Work required: Return all the data, word for word.
'''
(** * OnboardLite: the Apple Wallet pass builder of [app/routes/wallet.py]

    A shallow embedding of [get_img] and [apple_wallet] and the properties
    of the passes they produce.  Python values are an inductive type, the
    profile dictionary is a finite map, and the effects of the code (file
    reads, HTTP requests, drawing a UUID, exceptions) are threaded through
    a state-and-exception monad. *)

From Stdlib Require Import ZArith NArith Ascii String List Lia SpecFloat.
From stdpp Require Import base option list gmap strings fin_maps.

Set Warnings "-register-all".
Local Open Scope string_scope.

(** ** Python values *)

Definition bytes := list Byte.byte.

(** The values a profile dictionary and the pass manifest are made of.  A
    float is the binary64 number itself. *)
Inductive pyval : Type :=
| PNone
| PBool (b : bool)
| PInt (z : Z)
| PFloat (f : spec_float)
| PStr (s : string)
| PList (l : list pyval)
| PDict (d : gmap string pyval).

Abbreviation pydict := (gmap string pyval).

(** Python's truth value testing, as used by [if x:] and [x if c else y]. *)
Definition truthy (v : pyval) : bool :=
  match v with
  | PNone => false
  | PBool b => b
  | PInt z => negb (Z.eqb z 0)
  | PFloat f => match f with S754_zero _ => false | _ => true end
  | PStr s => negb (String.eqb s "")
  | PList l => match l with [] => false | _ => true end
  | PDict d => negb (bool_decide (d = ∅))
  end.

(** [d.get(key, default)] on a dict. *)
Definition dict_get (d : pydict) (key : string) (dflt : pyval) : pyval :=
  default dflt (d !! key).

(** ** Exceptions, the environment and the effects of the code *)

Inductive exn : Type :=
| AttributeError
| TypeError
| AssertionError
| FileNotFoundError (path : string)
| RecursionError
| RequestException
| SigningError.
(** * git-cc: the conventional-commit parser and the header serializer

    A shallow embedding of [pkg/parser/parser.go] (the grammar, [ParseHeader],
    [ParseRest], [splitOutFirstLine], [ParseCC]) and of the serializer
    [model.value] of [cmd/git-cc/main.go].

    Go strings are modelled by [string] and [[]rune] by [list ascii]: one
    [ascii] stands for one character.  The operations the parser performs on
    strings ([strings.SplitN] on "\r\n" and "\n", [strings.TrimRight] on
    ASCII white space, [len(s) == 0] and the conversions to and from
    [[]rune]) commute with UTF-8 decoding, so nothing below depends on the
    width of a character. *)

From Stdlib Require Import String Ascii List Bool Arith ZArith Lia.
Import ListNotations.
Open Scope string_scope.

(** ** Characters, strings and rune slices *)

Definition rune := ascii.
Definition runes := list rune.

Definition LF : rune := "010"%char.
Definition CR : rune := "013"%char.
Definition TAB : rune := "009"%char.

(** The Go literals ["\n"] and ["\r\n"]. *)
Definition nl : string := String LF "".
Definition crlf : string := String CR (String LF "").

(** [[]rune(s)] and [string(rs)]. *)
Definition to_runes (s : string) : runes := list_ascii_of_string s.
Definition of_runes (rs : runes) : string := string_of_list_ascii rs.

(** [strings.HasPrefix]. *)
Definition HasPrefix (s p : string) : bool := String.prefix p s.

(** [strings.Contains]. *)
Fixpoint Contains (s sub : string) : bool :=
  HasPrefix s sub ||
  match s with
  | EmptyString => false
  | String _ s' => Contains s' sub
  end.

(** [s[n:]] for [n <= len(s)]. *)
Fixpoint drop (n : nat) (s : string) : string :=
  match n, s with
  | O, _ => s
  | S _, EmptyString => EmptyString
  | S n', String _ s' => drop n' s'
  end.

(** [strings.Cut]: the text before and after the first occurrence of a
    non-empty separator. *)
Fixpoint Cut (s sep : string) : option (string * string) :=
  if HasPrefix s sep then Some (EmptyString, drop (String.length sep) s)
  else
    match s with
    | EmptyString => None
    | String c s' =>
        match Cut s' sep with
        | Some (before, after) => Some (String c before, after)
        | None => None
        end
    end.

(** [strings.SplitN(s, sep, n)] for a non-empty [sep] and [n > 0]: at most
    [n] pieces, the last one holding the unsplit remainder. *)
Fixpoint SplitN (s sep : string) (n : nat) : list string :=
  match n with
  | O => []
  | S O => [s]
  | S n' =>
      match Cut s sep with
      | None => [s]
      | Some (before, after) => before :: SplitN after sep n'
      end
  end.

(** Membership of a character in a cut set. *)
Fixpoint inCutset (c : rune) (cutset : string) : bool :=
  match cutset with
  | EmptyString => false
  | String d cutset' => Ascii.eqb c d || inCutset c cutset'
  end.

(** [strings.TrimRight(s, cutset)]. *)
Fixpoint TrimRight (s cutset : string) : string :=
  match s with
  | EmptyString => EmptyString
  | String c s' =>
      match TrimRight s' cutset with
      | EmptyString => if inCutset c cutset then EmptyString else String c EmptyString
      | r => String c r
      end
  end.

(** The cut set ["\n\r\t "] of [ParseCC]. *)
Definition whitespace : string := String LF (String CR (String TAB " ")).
'''
Solution below:
(** * OnboardLite: the Apple Wallet pass builder of [app/routes/wallet.py]

    A shallow embedding of [get_img] and [apple_wallet] and the properties
    of the passes they produce.  Python values are an inductive type, the
    profile dictionary is a finite map, and the effects of the code (file
    reads, HTTP requests, drawing a UUID, exceptions) are threaded through
    a state-and-exception monad. *)

From Stdlib Require Import ZArith NArith Ascii String List Lia SpecFloat.
From stdpp Require Import base option list gmap strings fin_maps.

Set Warnings "-register-all".
Local Open Scope string_scope.

(** ** Python values *)

Definition bytes := list Byte.byte.

(** The values a profile dictionary and the pass manifest are made of.  A
    float is the binary64 number itself. *)
Inductive pyval : Type :=
| PNone
| PBool (b : bool)
| PInt (z : Z)
| PFloat (f : spec_float)
| PStr (s : string)
| PList (l : list pyval)
| PDict (d : gmap string pyval).

Abbreviation pydict := (gmap string pyval).

(** Python's truth value testing, as used by [if x:] and [x if c else y]. *)
Definition truthy (v : pyval) : bool :=
  match v with
  | PNone => false
  | PBool b => b
  | PInt z => negb (Z.eqb z 0)
  | PFloat f => match f with S754_zero _ => false | _ => true end
  | PStr s => negb (String.eqb s "")
  | PList l => match l with [] => false | _ => true end
  | PDict d => negb (bool_decide (d = ∅))
  end.

(** [d.get(key, default)] on a dict. *)
Definition dict_get (d : pydict) (key : string) (dflt : pyval) : pyval :=
  default dflt (d !! key).

(** ** Exceptions, the environment and the effects of the code *)

Inductive exn : Type :=
| AttributeError
| TypeError
| AssertionError
| FileNotFoundError (path : string)
| RecursionError
| RequestException
| SigningError.
(** * git-cc: the conventional-commit parser and the header serializer

    A shallow embedding of [pkg/parser/parser.go] (the grammar, [ParseHeader],
    [ParseRest], [splitOutFirstLine], [ParseCC]) and of the serializer
    [model.value] of [cmd/git-cc/main.go].

    Go strings are modelled by [string] and [[]rune] by [list ascii]: one
    [ascii] stands for one character.  The operations the parser performs on
    strings ([strings.SplitN] on "\r\n" and "\n", [strings.TrimRight] on
    ASCII white space, [len(s) == 0] and the conversions to and from
    [[]rune]) commute with UTF-8 decoding, so nothing below depends on the
    width of a character. *)

From Stdlib Require Import String Ascii List Bool Arith ZArith Lia.
Import ListNotations.
Open Scope string_scope.

(** ** Characters, strings and rune slices *)

Definition rune := ascii.
Definition runes := list rune.

Definition LF : rune := "010"%char.
Definition CR : rune := "013"%char.
Definition TAB : rune := "009"%char.

(** The Go literals ["\n"] and ["\r\n"]. *)
Definition nl : string := String LF "".
Definition crlf : string := String CR (String LF "").

(** [[]rune(s)] and [string(rs)]. *)
Definition to_runes (s : string) : runes := list_ascii_of_string s.
Definition of_runes (rs : runes) : string := string_of_list_ascii rs.

(** [strings.HasPrefix]. *)
Definition HasPrefix (s p : string) : bool := String.prefix p s.

(** [strings.Contains]. *)
Fixpoint Contains (s sub : string) : bool :=
  HasPrefix s sub ||
  match s with
  | EmptyString => false
  | String _ s' => Contains s' sub
  end.

(** [s[n:]] for [n <= len(s)]. *)
Fixpoint drop (n : nat) (s : string) : string :=
  match n, s with
  | O, _ => s
  | S _, EmptyString => EmptyString
  | S n', String _ s' => drop n' s'
  end.

(** [strings.Cut]: the text before and after the first occurrence of a
    non-empty separator. *)
Fixpoint Cut (s sep : string) : option (string * string) :=
  if HasPrefix s sep then Some (EmptyString, drop (String.length sep) s)
  else
    match s with
    | EmptyString => None
    | String c s' =>
        match Cut s' sep with
        | Some (before, after) => Some (String c before, after)
        | None => None
        end
    end.

(** [strings.SplitN(s, sep, n)] for a non-empty [sep] and [n > 0]: at most
    [n] pieces, the last one holding the unsplit remainder. *)
Fixpoint SplitN (s sep : string) (n : nat) : list string :=
  match n with
  | O => []
  | S O => [s]
  | S n' =>
      match Cut s sep with
      | None => [s]
      | Some (before, after) => before :: SplitN after sep n'
      end
  end.

(** Membership of a character in a cut set. *)
Fixpoint inCutset (c : rune) (cutset : string) : bool :=
  match cutset with
  | EmptyString => false
  | String d cutset' => Ascii.eqb c d || inCutset c cutset'
  end.

(** [strings.TrimRight(s, cutset)]. *)
Fixpoint TrimRight (s cutset : string) : string :=
  match s with
  | EmptyString => EmptyString
  | String c s' =>
      match TrimRight s' cutset with
      | EmptyString => if inCutset c cutset then EmptyString else String c EmptyString
      | r => String c r
      end
  end.

(** The cut set ["\n\r\t "] of [ParseCC]. *)
Definition whitespace : string := String LF (String CR (String TAB " ")).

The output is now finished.